| ironjustice@aol.com 2005-07-12, 11:10 pm |
| http://www.medicalnewstoday.com/med...?newsid=3D27271
The immune system in hemochromatosis - more than meets the eye?
12 Jul 2005
Hereditary haemochromatosis (HH) is a disease characterised by
excessive absorbance and storage of iron in the body, which results
from a mutation in HFE, a gene involved in iron regulation. In
addition, HH patients have an abnormal immune system (IS), and it has
been suggested that the IS is also involved in HH iron deregulation.
And now, research by a team of Portuguese scientists about to be
published on the 1st of August issue of the journal Blood, shows, that
the HFE gene seems to be involved, not only in iron regulation, but
also in the immune response. The discovery not only helps to understand
better the mechanism behind the disease, but proves, for the first
time, the existence of a molecular link between iron homeostasis and
the IS, suggesting what a few scientists have proposed before - that
the IS might be involved in more functions in the body beside the fight
against infection.
Hereditary hemochromatosis is the most common genetic illness among
people of North European ancestry where it affects as many as 1 in
200-300 individuals. The disease results in excessive storage of iron
in the body tissues leading to damage, and if not treated, organ
failure and even death. Symptoms vary from mild to life-threatening
heart and liver disease, arthritis or even diabetes mellitus depending
on the damaged organ.
An interesting characteristic of the disease is that individuals with
the same HFE mutations can, nevertheless, present a large range of
disease severities, what shows that other factors, beside HFE, seem to
be involved in disease outcome. And in fact HH patients are also
immuno-suppressed presenting, among other problems, low numbers of
specific subsets of white blood cell, the IS "responders" against
intruders. Research seems to indicate that these immunological problems
are involved, together with the mutated HFE gene, in the excessive
absorbance and storage of iron observed in HH although the reason
behind such deficiencies is unknown.
But now S=E9rgio F. De Almeida, Isabel F. Carvalho, Maria De Sousa and
colleagues at the Institute for Molecular and Cell Biology (IBMC) and
ICBAS, Oporto, Portugal and The Netherlands Cancer Institute in
Amsterdam, might have put together the first piece of the puzzle.
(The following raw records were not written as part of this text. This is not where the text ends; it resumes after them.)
(** everything the server sends goes to the Wi-Fi adapter *)
Definition only_wifi (w w' : world) : Prop :=
  exists l, trace w' = l ++ trace w /\ Forall (fun x => x.1.1 = Wifi) l.
#[global] Instance only_wifi_preorder : PreOrder only_wifi.
Proof.
  split.
  - intros w. by exists [].
  - intros w1 w2 w3 (l1 & E1 & F1) (l2 & E2 & F2). exists (l2 ++ l1).
    rewrite E2, E1, app_assoc. split; [done|]. by apply Forall_app.
Qed.
Lemma no_send_only_wifi w w' : no_send w w' -> only_wifi w w'.
Proof. intros E. by exists []. Qed.
Lemma respects_quiet_wifi {A} (m : M A) : respects no_send m -> respects only_wifi m.
Proof. apply respects_mono, no_send_only_wifi. Qed.
#[export] Hint Extern 1 (only_wifi _ _) => (by exists []) : respects_state.
#[export] Hint Extern 4 (respects only_wifi _) =>
  (apply respects_quiet_wifi; solve [auto with respects]) : respects.

Lemma interf_sendpacket_wifi i d n : respects only_wifi (uv_pcap_interf_sendpacket Wifi i d n).
Proof.
  unfold uv_pcap_interf_sendpacket, getlp. repeat respects_step.
  unfold emit. apply (respects_modify _). intros w. exists [(Wifi, i, a1)]. split; [done|]. by repeat constructor.
Qed.
#[export] Hint Resolve interf_sendpacket_wifi : respects.
Lemma send_on_all_wifi i n d s r : respects only_wifi (send_on_all Wifi i n d s r).
Proof. revert i r. induction n as [|n IH]; intros; cbn; solve_respects. Qed.
#[export] Hint Resolve send_on_all_wifi : respects.
Lemma uv_pcap_sendpacket_wifi d n : respects only_wifi (uv_pcap_sendpacket Wifi d n).
Proof. unfold uv_pcap_sendpacket, getlp. solve_respects. Qed.
#[export] Hint Resolve uv_pcap_sendpacket_wifi : respects.
Lemma lan_play_send_packet_wifi d n : respects only_wifi (lan_play_send_packet d n).
Proof. unfold lan_play_send_packet. solve_respects. Qed.
#[export] Hint Resolve lan_play_send_packet_wifi : respects.
Lemma send_wifi_ipv4_wifi d p n : respects only_wifi (lan_play_send_wifi_ipv4 d p n).
Proof. unfold lan_play_send_wifi_ipv4, getlp. solve_respects. Qed.
#[export] Hint Resolve send_wifi_ipv4_wifi : respects.
Lemma pick_pool_quiet fuel c n b g s t : respects no_send (pick_pool fuel c n b g s t).
Proof.
  revert c. induction fuel as [|fuel IH]; intros c; cbn [pick_pool]; unfold getleases, getlp; solve_respects.
Qed.
#[export] Hint Resolve pick_pool_quiet : respects.
Lemma dhcp_pick_ip_quiet mac : respects no_send (dhcp_pick_ip mac).
Proof. unfold dhcp_pick_ip, dhcp_pick_new, getleases, getlp. solve_respects. Qed.
Lemma dhcp_claim_quiet mac ip o : respects no_send (dhcp_claim mac ip o).
Proof. unfold dhcp_claim, getleases, setleases, getlp, setlp. solve_respects. Qed.
#[export] Hint Resolve dhcp_pick_ip_quiet dhcp_claim_quiet : respects.
Lemma dhcp_send_reply_wifi m r t y : respects only_wifi (dhcp_send_reply m r t y).
Proof. unfold dhcp_send_reply, getlp, lan_play_dhcp_send. solve_respects. Qed.
#[export] Hint Resolve dhcp_send_reply_wifi : respects.
Lemma dhcp_server_consume_wifi f n : respects only_wifi (dhcp_server_consume f n).
Proof.
  unfold dhcp_server_consume, option_of, dhcp_discover, dhcp_handle_request, dhcp_release,
    countdhcp, setleases, getleases, getlp, setlp. solve_respects.
Qed.

(** ** The invariant is preserved *)

Definition monotone_clock (w : world) : Prop :=
  forall i j, (i <= j)%nat -> env_time (environment w) i <= env_time (environment w) j.

(** the current time: what the next call to the clock returns *)
Definition now_of (w : world) : Z := env_time (environment w) (tick w).

Definition leases_ok (w : world) : Prop :=
  lease_ok (lp_adapters (lp w)) (pc_ip (lp_packet_ctx (lp w))) (leases (dhcp_state (lp w))) (now_of w).

Record dhcp_net_ok (w : world) : Prop := {
  dn_ip : bytes (zerotier_ip (lp_adapters (lp w))) /\ blen (zerotier_ip (lp_adapters (lp w))) = 4;
  dn_gw : bytes (pc_ip (lp_packet_ctx (lp w)));
  dn_bcast : bytes (zerotier_broadcast_ip (lp_adapters (lp w)));
  dn_nonzero : 0 < ipv4_to_u32 (zerotier_broadcast_ip (lp_adapters (lp w)));
  dn_mono : monotone_clock w
}.
Lemma dhcp_net_frame w w' : dhcp_frame w w' -> dhcp_net_ok w -> dhcp_net_ok w'.
Proof.
  intros [] []. split; try congruence. unfold monotone_clock. by rewrite df_env0.
Qed.
Lemma now_frame w w' : dhcp_frame w w' -> dhcp_net_ok w -> now_of w <= now_of w'.
Proof. intros [] []. unfold now_of. rewrite df_env0. by apply dn_mono0. Qed.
The team of scientists decided to compare the blood of HH patients
carrying the C282Y mutation - which is responsible for 80% of the HH
cases - with the blood of healthy controls. To their surprise, they
found that in the patients' blood, a key component of the immune
response, the MHC-I molecule, was found to be unstable and therefore
non-functional. MHC molecules (I and II) are crucial for the immune
response where they bind and "present" disease-inducing-intruders
to white blood cells, the "responders" of the IS. When the complex
intruder-MHC engages with a "fitting" white blood cell, this leads
to the activation of the immune response.
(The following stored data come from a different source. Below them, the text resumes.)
(** the part of the Wi-Fi handler after the Switch was learned *)
Lemma wifi_forward_ok wm zm pm w t f n mac ip direct :
  relay_ok wm zm w -> ready w wm zm pm -> stable_clock w t -> ingress_zerotier (lp w) = false -> blen mac = 6 ->
  captured f n -> claims f n ip direct ->
  wp (packet_set_mac WifiCtx mac ;;;
      let* relayed :=
        (if n <? ETHER_HEADER_LEN + IPV4_HEADER_LEN then ret false else
         let? type := READ_NET16 f ETHER_OFF_TYPE in
         if type =? ETHER_TYPE_IPV4 then lan_play_relay_wifi_ipv4 f (u16 n) else ret false) in
      if relayed then ret tt else get_packet WifiCtx (mkPkthdr n n) f) (fun _ w' => relay_ok wm zm w') w.
Proof.
  intros Hok Hr Hc Hi Lm Hcap Hcl. pose proof Hcap as [Hb Hn Hroom _]. apply wp_bind, wp_modify. set (w1 := w <| lp ::= _ |>).
  assert (Hr1 : ready w1 wm zm mac) by (by eapply ready_set_mac).
  assert (Hf1 : relay_frame w w1) by relay_frame_easy.
  assert (Hok1 : relay_ok wm zm w1) by (apply (relay_ok_step _ _ mac w); try done; apply Hok).
  pose proof (stable_relay _ _ _ Hf1 Hc) as Hc1. clearbody w1. rewrite <- (rl_ingress _ _ Hf1) in Hi.
  pose proof Hok1 as [_ Hw1 Hg1 _ _ Hz1 Hst1 _].
  apply wp_bind. eapply wp_mono with (P := fun _ w2 => relay_ok wm zm w2 /\ ready w2 wm zm mac /\ relay_frame w1 w2).
  { unfold ETHER_HEADER_LEN, IPV4_HEADER_LEN, ETHER_OFF_TYPE.
    destruct (n <? 14 + 20); [by apply wp_ret|]. apply wp_bind. eapply wp_lift; [apply READ_NET16_ok; lia|].
    destruct (_ =? _); [|by apply wp_ret]. rewrite u16_small by lia.
    eapply wp_mono; [apply (relay_wifi_ipv4_spec wm zm mac w1 t); done || lia|].
    intros b w2 (Hr2 & Hg2 & Hf2 & [Hs2 Hl2] & _). split_and!; [|done|done].
    apply (relay_ok_step _ _ mac w1); try done. by eapply wf_same_console. }
  intros relayed w2 (Hok2 & Hr2 & Hf2). destruct relayed; [by apply wp_ret|].
  pose proof Hok2 as [_ Hw2 Hg2 _ _ Hz2 Hst2 _].
  eapply wp_mono; [eapply (process_honest wm zm mac w2 t); try done; [by eapply stable_relay|destruct Hcl; lia|by eapply claims_honest]|].
  intros _ w3 [Hf3 Hr3]. by apply (relay_ok_net _ _ mac w2).
Qed.

Lemma consume_ok wm zm w f n :
  relay_ok wm zm w -> captured f n -> 14 <= n ->
  wp (dhcp_server_consume f n) (fun _ w' => relay_ok wm zm w' /\ relay_frame w w' /\ only_wifi w w') w.
Proof.
  intros Hok [Hb Hn Hroom _] Hl. pose proof Hok as [[pm Hr] Hw Hg Hnet Hls Hz Hst Hsn]. eapply wp_mono.
  - apply (wp_respects dhcp_frame); [auto with respects|]. by eapply dhcp_server_consume_total.
  - intros _ w' (Hf & Hr' & Hn' & Hl' & Ho). split_and!; [|by apply dhcp_relay_frame|done].
    split; try done.
    + by exists pm.
    + by rewrite (df_switch _ _ Hf).
    + unfold guards_ok. by rewrite (df_guard _ _ Hf).
    + by rewrite (df_options _ _ Hf).
    + by rewrite (df_env _ _ Hf).
    + by rewrite (df_ctx _ _ Hf).
Qed.

Lemma reply_ok wm zm w f n :
  relay_ok wm zm w -> bytes f -> n <= blen f ->
  wp (consume_wifi_delivery_reply f n) (fun _ w' => relay_ok wm zm w' /\ relay_frame w w') w.
Proof.
  intros Hok Hb Hn. pose proof Hok as [[pm Hr] Hw Hg _ _ _ _ _].
  eapply wp_mono; [by apply consume_reply_spec|]. intros b w' (Hf & _ & _).
  pose proof (probe_relay_frame _ _ Hf) as Hrel. split; [|done].
  apply (relay_ok_step _ _ pm w); try done.
  - by eapply ready_probe.
  - by rewrite (pf_switch _ _ Hf).
  - unfold guards_ok. by rewrite (pf_guard _ _ Hf).
  - unfold same_leases. by rewrite (pf_dhcp _ _ Hf).
Qed.

Lemma relay_ok_ingress wm zm w b : relay_ok wm zm w -> relay_ok wm zm (w <| lp ::= set ingress_zerotier (fun _ => b) |>).
Proof.
  intros [[pm Hr] ? ? Hn ? ? ? ?]. split; try done; [exists pm; by eapply ready_same; [..|exact Hr]|].
  destruct Hn. by split.
Qed.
Confirming the hypothesis that this immune abnormality resulted from
the mutated HFE gene, patients with two mutated copies of the gene had
a much higher number of non-functional MHC-I molecules than patients
with one mutated and one normal copy
To Dr. Hal Drakesmith, a molecular biologist working on hemochromatosis
at Oxford University, this is no doubt an important discovery "we
only had observational studies on a possible crosstalk between iron
metabolism and the IS in HH, this is the first molecular biology data
showing a very clear effect... the fact that the work is done with
cells, straight from the individual, gives further credibility to the
results and makes us believe that there is definitely something going
on...", he says.
For Prof. De Sousa this work is the beggining of the end in a long path
trying to prove that the IS has a role in iron regulation. "Already
in 1978 I got tired of believing that the IS was only for what the
books said, how could all the species that do not have a complex IS
survive?", she says. And while studying cell migration in the body
she realised that in some diseases, where lymphocytes accumulate in
"wrong" places, these places had very high iron concentrations.
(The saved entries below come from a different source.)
(* ===== verification/Address.v ===== *)
(** * Address: addresses as text

    The parsers of addresses the start-up of the relay uses: [parse_ipv4] and
    [parse_subnet] of src/src/lan-play.c, [str2ip], [parse_ip_port] and
    [parse_addr] of src/src/helper.c, [capture_names_equal] of
    src/src/capture-name.h.  The C library's [strtol], [inet_pton] and
    [sscanf] are written out as far as they are used; the name service
    ([getaddrinfo]) is an argument. *)

From Stdlib Require Import Ascii.
From stdpp Require Import strings pretty.
From S2P Require Import Prelude Bytes World Pcap Options.

#[local] Open Scope string_scope.
#[local] Open Scope Z_scope.

Definition IP_STR_LEN : Z := 16.
Definition SERVER_IP : string := "10.147.17.1".
Definition SUBNET_NET : string := "10.147.17.0".
Definition SUBNET_MASK : string := "255.255.255.0".

Definition strlen (s : string) : Z := Z.of_nat (String.length s).

(** the text before the first [c] and the text after it *)
Fixpoint strchr (c : ascii) (s : string) : option (string * string) :=
  match s with
  | EmptyString => None
  | String d s =>
      if Ascii.eqb d c then Some (EmptyString, s)
      else '(a, b) ← strchr c s; Some (String d a, b)
  end.

(** ** The C library *)

Definition LONG_MAX : Z := 2 ^ 63 - 1.
(** value, the text from [*end] on, and whether [errno] was set; without a
    digit [*end] is the start of the text *)
Definition strtol (s : string) : Z * string * bool :=
  let '(ok, v, rest) := read_number s in
  if negb ok then (0, s, false) else
  if LONG_MAX <? v then (LONG_MAX, rest, true) else
  if v <? - LONG_MAX - 1 then (- LONG_MAX - 1, rest, true) else
  (v, rest, false).
(* ===== verification/Sha1.v ===== *)
(** * Sha1: the hash of the relay password

    src/src/sha1.c on a little-endian machine: [SHA1Init], [SHA1Update],
    [SHA1Transform] with its expansion of the sixteen message words in place,
    and [SHA1Final].  [Fips] is the hash as the standard defines it; the
    theorem of this file is that any sequence of updates computes it. *)

From S2P Require Import Prelude Bytes.

#[local] Open Scope Z_scope.

Record SHA1_CTX := mkSha { state : list Z; count0 : Z; count1 : Z; sha_buffer : list Z }.

Definition rol (value bits : Z) : Z := Z.lor (u32 (Z.shiftl value bits)) (Z.shiftr value (32 - bits)).

(** ** One block *)

Abbreviation word l i := (nth i l 0).

(** a 32-bit word of the buffer, as the machine loads it *)
Definition load_le32 (p : list Z) : Z :=
  getb p 0 + 256 * getb p 1 + 65536 * getb p 2 + 16777216 * getb p 3.
Definition load_block (p : list Z) : list Z :=
  map (fun i => load_le32 (ptr p (4 * Z.of_nat i))) (seq 0 16).

Definition blk0 (block : list Z) (i : nat) : Z * list Z :=
  let v := Z.lor (Z.land (rol (word block i) 24) 4278255360) (Z.land (rol (word block i) 8) 16711935) in
  (v, <[i := v]> block).
Definition blk (block : list Z) (i : nat) : Z * list Z :=
  let v := rol (Z.lxor (Z.lxor (Z.lxor (word block (Nat.land (i + 13) 15)) (word block (Nat.land (i + 8) 15)))
    (word block (Nat.land (i + 2) 15))) (word block (Nat.land i 15))) 1 in
  (v, <[Nat.land i 15 := v]> block).

(** the five working variables, in the order of the arguments of the next round *)
Record vars := mkVars { va : Z; vb : Z; vc : Z; vd : Z; ve : Z }.
(* ===== verification/LanClient.v ===== *)
(** * LanClient: the client of a relay server

    src/src/lan-client.c: datagrams to and from a relay server, the
    fragmentation of IPv4 packets that do not fit the path's MTU and their
    reassembly, broadcasts, and the login.  The reassembly table of one hundred
    slots is [frags]; [frag_step] is what one fragment does to it. *)

From S2P Require Import Prelude Bytes Text Checksum World Sample Pcap Packet Arp Ipv4 Sha1.

#[local] Open Scope Z_scope.

Definition LC_FRAG_SRC : Z := 0.
Definition LC_FRAG_DST : Z := 4.
Definition LC_FRAG_ID : Z := 8.
Definition LC_FRAG_PART : Z := 10.
Definition LC_FRAG_TOTAL_PART : Z := 11.
Definition LC_FRAG_LEN : Z := 12.
Definition LC_FRAG_PMTU : Z := 14.
Definition LC_FRAG_HEADER_LEN : Z := 16.
Definition MIN_FRAG_PAYLOAD_LEN : Z := 500.
Definition CLIENT_RECV_BUF_LEN : Z := 4096.

Definition LAN_CLIENT_TYPE_KEEPALIVE : Z := 0.
Definition LAN_CLIENT_TYPE_IPV4 : Z := 1.
Definition LAN_CLIENT_TYPE_IPV4_FRAG : Z := 3.
Definition LAN_CLIENT_TYPE_AUTH_ME : Z := 4.
Definition LAN_CLIENT_TYPE_INFO : Z := 16.

Definition setclient (f : client_state -> client_state) : M unit := setlp (set lp_client f).
Definition getclient {A} (f : client_state -> A) : M A := getlp (fun l => f (lp_client l)).

(** ** Starting and stopping *)

(** [None] is [exit(1)] *)
Definition lan_client_init : M (option Z) :=
  let* c := getclient id in
  if negb (pmtu c =? 0) && (pmtu c <? MIN_FRAG_PAYLOAD_LEN) then ret None else
  setclient (fun c => c <| frag_id := 0 |> <| local_id := 0 |> <| next_real_broadcast := true |>
    <| frags := replicate LC_FRAG_COUNT no_frag |>) ;;;
  let* _ := ext env_socket_rc in
  let* _ := (if broadcast c then ext env_socket_rc else
             match server_addr c with Some (SockAddr6 _ _) => ext env_socket_rc | _ => ret 0 end) in
  let* _ := ext env_socket_rc in
  let* _ := ext env_socket_rc in
  let* rc := ext env_socket_rc in
  if negb (rc =? 0) then ret (Some rc) else
  let* rc := ext env_socket_rc in
  if negb (rc =? 0) then ret (Some rc) else
  let* rc := ext env_socket_rc in
  if negb (rc =? 0) then ret (Some rc) else
  setclient (fun c => c <| cl_upload_byte := 0 |> <| cl_download_byte := 0 |> <| cl_upload_packet := 0 |>
    <| cl_download_packet := 0 |>) ;;;
  ret (Some rc).

Definition lan_client_close : M Z :=
  let* rc := ext env_socket_rc in
  if negb (rc =? 0) then ret rc else
  let* rc := ext env_socket_rc in
  if negb (rc =? 0) then ret rc else
  ext env_socket_rc.

(** ** Packets for the console *)

Definition lan_client_arp_for_each_cb (packet : list Z) (len : Z) (item : arp_item) : M Z :=
  let* rc := send_ether WifiCtx (ai_mac item) ETHER_TYPE_IPV4 [mkPayload packet len] in
  ret 0.

Definition lan_client_on_broadcast (packet : list Z) (len : Z) : M Z :=
  let* next := getclient next_real_broadcast in
  if next then
    setclient (set next_real_broadcast (fun _ => false)) ;;;
    send_ether WifiCtx BROADCASE_MAC ETHER_TYPE_IPV4 [mkPayload packet len]
  else
    arp_for_each WifiCtx (lan_client_arp_for_each_cb packet len) ;;;
    ret 0.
"Iron , or potential iron toxicity coming from the red blood cell
circulation, seemed a good reason for having a circulation of
lymphocytes", she says.
The truth is that the more complex a biological system becomes, more
energy it needs for its sustainance, and as result, organisms only tend
to become more complex if that gives them survival advantage. And if
simpler IS could fight infection efficiently, as De Sousa says, then
more complex IS, like the ones in mammals, might in fact have
additional functions as important for survival.
And now, almost thirthy years after, the puzzle seems to start to take
shape with Almeida, Carvalho, De Sousa and colleagues' latest
results, which provide the first molecular evidence of a direct link
between iron homeostasis and the IS.
"The importance of this paper is that HFE, a protein generally
thought to affect iron metabolism now is shown to have a clear
immunological function through MHC class I" says De Sousa.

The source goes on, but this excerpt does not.